## AVAILABLE DATA:
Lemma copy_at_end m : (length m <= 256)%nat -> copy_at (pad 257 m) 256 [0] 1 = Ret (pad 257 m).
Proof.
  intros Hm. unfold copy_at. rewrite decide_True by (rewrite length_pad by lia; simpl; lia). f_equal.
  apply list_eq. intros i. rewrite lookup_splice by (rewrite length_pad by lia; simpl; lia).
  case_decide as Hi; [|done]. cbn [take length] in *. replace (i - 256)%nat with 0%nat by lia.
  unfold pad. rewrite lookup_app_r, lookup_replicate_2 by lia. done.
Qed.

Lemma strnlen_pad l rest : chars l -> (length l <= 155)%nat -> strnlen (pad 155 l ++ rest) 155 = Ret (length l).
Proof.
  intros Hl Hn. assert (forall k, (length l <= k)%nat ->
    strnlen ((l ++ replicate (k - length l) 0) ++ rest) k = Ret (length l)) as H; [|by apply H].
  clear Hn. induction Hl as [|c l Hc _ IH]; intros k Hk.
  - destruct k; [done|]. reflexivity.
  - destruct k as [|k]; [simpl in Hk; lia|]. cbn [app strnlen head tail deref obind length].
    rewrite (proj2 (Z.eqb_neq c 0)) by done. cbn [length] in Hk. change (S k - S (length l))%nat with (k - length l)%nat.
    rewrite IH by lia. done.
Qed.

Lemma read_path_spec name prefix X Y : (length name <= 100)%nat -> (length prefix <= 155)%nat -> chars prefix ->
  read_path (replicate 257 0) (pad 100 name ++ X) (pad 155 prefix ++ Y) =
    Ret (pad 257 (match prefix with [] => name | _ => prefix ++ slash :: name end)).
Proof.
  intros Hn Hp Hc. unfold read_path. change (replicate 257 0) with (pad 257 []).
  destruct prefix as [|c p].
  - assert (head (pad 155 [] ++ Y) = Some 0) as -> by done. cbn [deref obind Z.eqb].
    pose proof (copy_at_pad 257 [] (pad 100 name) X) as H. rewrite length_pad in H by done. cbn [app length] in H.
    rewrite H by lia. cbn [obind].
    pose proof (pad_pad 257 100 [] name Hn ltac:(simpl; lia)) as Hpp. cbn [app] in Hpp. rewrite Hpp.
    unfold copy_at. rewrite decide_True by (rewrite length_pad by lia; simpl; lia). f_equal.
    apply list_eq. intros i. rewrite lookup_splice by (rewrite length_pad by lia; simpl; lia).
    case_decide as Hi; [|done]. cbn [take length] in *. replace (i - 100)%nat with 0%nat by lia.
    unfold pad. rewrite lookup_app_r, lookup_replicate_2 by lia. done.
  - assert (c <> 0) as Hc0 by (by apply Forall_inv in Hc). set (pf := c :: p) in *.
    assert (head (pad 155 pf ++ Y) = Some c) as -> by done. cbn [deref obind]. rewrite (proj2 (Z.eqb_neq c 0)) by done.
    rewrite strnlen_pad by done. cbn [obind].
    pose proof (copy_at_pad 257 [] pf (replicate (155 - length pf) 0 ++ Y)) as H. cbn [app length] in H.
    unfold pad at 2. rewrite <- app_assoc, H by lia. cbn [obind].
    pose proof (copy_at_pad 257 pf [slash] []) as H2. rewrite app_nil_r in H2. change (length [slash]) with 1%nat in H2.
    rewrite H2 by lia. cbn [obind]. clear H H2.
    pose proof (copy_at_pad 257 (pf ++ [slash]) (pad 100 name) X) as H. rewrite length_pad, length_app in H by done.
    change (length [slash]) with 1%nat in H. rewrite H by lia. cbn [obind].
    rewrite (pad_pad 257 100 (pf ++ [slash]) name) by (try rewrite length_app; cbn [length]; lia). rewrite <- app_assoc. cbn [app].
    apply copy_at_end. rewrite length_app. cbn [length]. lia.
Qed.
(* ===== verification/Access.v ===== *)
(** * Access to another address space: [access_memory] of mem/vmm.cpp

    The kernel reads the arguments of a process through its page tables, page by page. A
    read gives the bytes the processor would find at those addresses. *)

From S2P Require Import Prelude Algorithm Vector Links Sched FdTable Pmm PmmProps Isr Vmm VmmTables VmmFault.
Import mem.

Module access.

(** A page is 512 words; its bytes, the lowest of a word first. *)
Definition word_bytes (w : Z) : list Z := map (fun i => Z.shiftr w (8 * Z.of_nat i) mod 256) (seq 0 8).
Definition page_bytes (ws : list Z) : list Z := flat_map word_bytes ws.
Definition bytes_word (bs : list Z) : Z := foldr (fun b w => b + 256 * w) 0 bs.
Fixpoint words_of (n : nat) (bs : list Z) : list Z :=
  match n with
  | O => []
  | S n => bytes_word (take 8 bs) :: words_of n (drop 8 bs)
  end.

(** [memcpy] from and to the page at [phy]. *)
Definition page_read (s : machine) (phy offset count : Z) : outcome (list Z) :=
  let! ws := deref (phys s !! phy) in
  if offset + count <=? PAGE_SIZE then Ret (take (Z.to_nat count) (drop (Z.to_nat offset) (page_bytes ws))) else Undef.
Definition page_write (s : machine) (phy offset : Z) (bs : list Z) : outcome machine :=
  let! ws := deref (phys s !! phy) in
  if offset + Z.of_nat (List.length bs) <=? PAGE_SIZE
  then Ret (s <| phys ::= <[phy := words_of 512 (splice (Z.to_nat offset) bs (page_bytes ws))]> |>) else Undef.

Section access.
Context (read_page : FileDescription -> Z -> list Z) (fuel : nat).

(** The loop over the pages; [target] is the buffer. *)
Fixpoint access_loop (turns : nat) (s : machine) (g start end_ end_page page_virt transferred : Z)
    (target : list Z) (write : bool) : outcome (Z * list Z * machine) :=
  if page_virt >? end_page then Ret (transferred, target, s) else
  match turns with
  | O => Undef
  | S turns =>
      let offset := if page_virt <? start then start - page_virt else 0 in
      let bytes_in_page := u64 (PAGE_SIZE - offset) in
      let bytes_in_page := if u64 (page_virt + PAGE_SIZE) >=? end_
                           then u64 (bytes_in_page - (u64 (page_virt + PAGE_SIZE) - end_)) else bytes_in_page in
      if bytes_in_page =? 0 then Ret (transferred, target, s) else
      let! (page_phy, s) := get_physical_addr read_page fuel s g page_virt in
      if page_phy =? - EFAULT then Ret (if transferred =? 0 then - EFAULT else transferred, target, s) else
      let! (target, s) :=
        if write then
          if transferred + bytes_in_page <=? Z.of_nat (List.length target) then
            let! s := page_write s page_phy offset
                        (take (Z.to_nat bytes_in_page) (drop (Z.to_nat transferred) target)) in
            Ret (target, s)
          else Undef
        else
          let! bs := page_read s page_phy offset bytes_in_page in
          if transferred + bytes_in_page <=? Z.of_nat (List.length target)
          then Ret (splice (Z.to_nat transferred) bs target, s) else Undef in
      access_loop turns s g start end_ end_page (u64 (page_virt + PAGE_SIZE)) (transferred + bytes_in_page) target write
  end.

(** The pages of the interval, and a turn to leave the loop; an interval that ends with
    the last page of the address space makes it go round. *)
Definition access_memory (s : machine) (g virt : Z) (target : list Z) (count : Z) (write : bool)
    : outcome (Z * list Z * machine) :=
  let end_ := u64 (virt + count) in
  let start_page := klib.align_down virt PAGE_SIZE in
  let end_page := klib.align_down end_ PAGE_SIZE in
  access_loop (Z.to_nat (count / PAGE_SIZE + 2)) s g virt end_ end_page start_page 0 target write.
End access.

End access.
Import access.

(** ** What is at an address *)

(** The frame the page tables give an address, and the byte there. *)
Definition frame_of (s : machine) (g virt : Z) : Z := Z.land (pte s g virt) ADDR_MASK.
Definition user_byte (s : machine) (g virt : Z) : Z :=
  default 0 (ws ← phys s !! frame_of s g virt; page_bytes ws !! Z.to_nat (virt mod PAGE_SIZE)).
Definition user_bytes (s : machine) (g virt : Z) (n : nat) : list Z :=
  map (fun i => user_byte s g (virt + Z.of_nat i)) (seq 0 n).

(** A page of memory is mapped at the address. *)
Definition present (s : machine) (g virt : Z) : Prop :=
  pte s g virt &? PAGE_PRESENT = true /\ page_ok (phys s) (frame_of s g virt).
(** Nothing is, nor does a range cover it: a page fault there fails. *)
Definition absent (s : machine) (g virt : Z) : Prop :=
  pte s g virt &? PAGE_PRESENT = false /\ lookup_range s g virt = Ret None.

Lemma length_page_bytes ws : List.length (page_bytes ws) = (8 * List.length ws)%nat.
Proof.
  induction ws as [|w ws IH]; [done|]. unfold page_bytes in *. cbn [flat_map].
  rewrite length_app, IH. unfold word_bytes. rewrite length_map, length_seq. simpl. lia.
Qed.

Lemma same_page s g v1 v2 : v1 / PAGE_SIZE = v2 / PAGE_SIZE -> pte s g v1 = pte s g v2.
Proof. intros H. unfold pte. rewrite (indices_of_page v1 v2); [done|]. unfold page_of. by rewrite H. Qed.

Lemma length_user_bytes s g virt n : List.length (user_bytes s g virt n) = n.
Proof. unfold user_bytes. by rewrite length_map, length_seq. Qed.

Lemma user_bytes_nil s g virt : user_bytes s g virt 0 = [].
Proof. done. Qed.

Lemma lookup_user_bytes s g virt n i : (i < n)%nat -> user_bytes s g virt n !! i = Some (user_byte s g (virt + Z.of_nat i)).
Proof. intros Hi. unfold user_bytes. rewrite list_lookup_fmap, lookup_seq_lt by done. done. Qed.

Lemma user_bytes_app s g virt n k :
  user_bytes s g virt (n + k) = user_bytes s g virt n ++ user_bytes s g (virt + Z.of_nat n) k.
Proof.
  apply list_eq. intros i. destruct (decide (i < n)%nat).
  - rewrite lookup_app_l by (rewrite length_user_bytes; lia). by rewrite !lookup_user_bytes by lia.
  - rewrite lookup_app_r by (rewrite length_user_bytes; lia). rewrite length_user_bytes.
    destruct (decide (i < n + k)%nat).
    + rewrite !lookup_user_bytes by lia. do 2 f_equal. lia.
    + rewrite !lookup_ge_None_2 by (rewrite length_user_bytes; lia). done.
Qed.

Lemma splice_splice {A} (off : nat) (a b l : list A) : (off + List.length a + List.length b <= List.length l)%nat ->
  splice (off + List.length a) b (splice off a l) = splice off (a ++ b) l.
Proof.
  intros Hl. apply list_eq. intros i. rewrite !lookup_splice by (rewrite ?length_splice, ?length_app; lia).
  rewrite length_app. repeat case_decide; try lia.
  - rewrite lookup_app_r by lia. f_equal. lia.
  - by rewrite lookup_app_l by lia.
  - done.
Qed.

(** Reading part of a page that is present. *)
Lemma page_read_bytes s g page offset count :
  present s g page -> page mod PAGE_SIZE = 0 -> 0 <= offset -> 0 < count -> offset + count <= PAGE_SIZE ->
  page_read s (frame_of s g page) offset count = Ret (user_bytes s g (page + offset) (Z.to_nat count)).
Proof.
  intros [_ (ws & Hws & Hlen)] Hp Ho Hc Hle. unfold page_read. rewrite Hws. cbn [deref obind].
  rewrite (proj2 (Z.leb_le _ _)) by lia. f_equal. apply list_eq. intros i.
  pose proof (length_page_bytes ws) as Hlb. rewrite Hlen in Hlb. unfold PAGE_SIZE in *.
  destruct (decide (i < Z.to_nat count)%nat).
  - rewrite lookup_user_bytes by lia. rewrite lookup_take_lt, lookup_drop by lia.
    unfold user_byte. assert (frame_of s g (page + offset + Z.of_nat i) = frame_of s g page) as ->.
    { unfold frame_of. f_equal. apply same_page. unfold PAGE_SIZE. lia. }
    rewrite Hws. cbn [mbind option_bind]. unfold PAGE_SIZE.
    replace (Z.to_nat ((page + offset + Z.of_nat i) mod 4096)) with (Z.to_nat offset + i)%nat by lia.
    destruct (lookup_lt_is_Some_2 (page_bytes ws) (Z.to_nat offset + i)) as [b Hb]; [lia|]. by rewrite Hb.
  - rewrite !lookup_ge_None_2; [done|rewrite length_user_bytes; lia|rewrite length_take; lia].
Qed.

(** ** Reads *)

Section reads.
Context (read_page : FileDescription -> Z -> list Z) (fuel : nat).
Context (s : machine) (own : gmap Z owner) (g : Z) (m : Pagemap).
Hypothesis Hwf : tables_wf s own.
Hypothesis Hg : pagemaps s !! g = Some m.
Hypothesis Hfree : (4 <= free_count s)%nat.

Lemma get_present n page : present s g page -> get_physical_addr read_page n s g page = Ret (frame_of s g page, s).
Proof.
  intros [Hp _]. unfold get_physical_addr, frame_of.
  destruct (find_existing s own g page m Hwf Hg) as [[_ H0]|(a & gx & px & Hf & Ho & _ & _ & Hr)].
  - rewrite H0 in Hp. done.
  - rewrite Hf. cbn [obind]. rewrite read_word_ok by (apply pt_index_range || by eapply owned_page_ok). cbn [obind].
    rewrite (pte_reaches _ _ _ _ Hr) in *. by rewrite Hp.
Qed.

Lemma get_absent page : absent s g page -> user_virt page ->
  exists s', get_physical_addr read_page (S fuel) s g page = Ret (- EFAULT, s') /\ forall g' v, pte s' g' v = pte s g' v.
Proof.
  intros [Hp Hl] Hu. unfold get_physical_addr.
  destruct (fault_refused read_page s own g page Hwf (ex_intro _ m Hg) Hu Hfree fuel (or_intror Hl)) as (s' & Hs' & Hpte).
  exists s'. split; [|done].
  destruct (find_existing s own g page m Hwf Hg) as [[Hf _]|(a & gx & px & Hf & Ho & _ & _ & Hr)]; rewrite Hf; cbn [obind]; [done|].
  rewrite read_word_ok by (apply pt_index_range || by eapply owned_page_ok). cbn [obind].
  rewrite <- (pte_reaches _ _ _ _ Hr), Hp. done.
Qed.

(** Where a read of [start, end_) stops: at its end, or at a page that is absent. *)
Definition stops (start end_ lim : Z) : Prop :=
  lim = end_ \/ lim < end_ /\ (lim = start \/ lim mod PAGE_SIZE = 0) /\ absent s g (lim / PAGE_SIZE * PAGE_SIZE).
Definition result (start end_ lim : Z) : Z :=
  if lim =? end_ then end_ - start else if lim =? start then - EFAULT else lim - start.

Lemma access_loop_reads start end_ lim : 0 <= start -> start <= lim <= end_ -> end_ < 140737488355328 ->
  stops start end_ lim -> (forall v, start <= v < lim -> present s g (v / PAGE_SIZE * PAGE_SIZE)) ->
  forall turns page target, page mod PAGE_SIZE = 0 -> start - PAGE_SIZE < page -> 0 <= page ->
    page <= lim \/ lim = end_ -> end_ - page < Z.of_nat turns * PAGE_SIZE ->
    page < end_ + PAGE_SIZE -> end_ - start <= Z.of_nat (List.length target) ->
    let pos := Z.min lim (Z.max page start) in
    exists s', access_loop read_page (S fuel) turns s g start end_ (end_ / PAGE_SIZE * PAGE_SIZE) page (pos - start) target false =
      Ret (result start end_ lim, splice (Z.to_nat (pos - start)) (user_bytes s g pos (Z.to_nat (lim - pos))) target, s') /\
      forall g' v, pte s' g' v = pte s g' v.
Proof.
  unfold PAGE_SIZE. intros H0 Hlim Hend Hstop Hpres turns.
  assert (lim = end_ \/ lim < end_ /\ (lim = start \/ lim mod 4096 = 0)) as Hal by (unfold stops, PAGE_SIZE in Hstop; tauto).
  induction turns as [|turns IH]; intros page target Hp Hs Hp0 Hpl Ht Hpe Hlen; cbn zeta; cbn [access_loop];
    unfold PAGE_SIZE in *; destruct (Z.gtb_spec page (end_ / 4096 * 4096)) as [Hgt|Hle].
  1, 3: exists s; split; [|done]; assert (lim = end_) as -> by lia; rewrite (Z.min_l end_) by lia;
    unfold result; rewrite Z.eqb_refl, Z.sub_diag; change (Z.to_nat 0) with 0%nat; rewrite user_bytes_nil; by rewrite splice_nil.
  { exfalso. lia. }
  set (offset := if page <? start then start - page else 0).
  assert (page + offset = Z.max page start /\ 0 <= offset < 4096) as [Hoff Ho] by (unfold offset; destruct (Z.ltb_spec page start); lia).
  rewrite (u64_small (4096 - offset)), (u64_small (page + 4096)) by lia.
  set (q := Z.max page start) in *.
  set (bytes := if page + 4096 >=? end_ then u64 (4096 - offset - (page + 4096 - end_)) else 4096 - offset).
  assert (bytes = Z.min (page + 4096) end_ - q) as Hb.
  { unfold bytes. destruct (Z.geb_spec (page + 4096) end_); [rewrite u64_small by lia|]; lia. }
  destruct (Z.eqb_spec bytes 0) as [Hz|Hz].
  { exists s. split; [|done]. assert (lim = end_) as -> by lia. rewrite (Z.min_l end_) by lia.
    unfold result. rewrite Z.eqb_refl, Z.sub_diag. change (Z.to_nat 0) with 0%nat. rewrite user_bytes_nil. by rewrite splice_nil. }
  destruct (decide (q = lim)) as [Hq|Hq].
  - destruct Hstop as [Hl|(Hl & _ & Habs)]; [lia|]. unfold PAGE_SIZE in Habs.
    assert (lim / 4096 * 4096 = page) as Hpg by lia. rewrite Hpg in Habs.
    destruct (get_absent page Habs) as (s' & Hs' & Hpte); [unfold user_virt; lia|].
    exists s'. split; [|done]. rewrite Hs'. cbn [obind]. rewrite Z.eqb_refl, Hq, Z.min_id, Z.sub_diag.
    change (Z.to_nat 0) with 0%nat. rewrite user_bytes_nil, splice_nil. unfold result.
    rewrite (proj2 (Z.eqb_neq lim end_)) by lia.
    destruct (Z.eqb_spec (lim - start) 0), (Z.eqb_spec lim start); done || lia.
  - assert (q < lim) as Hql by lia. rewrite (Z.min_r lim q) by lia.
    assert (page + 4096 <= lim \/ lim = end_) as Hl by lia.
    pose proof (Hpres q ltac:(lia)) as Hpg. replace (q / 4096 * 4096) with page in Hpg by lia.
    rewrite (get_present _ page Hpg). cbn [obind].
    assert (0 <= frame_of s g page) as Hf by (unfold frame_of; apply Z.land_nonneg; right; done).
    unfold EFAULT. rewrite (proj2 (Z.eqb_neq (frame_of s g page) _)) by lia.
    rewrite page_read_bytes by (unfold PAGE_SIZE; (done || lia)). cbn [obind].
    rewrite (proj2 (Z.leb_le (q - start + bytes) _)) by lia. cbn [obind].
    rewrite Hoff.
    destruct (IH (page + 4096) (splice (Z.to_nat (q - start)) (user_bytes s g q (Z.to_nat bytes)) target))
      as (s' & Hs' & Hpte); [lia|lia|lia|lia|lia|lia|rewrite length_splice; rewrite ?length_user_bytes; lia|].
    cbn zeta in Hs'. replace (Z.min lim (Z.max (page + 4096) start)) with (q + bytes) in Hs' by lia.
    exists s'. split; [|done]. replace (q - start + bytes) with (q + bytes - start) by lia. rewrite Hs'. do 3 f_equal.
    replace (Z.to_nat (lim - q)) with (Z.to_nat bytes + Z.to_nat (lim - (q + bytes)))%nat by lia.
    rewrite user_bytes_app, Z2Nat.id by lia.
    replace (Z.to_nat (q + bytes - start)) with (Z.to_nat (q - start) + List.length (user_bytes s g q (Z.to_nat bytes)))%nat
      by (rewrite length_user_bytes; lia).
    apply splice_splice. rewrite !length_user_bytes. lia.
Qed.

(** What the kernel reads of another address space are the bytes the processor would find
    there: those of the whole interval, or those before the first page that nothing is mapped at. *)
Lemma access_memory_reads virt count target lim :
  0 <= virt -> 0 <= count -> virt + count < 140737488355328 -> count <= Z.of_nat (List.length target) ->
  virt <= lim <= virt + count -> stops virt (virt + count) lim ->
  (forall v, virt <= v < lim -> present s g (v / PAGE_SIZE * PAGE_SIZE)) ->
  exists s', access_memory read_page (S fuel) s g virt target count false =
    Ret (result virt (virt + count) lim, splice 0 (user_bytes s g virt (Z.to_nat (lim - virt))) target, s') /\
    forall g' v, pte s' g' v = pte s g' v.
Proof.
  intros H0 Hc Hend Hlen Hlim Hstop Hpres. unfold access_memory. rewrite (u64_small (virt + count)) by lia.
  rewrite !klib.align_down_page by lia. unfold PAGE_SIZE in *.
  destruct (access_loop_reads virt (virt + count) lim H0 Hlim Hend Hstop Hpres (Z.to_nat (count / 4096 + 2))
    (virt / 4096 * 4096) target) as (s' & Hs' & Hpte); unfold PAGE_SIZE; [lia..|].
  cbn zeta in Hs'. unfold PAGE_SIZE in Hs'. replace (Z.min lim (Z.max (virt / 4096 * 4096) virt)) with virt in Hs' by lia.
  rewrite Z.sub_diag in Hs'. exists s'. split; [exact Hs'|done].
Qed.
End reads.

## PROBLEM:
Go through the listing above and find each line containing the string "simpl"; copy those lines.

## RESPONSE TO THIS EXERCISE:
  intros Hm. unfold copy_at. rewrite decide_True by (rewrite length_pad by lia; simpl; lia). f_equal.
  apply list_eq. intros i. rewrite lookup_splice by (rewrite length_pad by lia; simpl; lia).
  - destruct k as [|k]; [simpl in Hk; lia|]. cbn [app strnlen head tail deref obind length].
    pose proof (pad_pad 257 100 [] name Hn ltac:(simpl; lia)) as Hpp. cbn [app] in Hpp. rewrite Hpp.
    unfold copy_at. rewrite decide_True by (rewrite length_pad by lia; simpl; lia). f_equal.
    apply list_eq. intros i. rewrite lookup_splice by (rewrite length_pad by lia; simpl; lia).
  rewrite length_app, IH. unfold word_bytes. rewrite length_map, length_seq. simpl. lia.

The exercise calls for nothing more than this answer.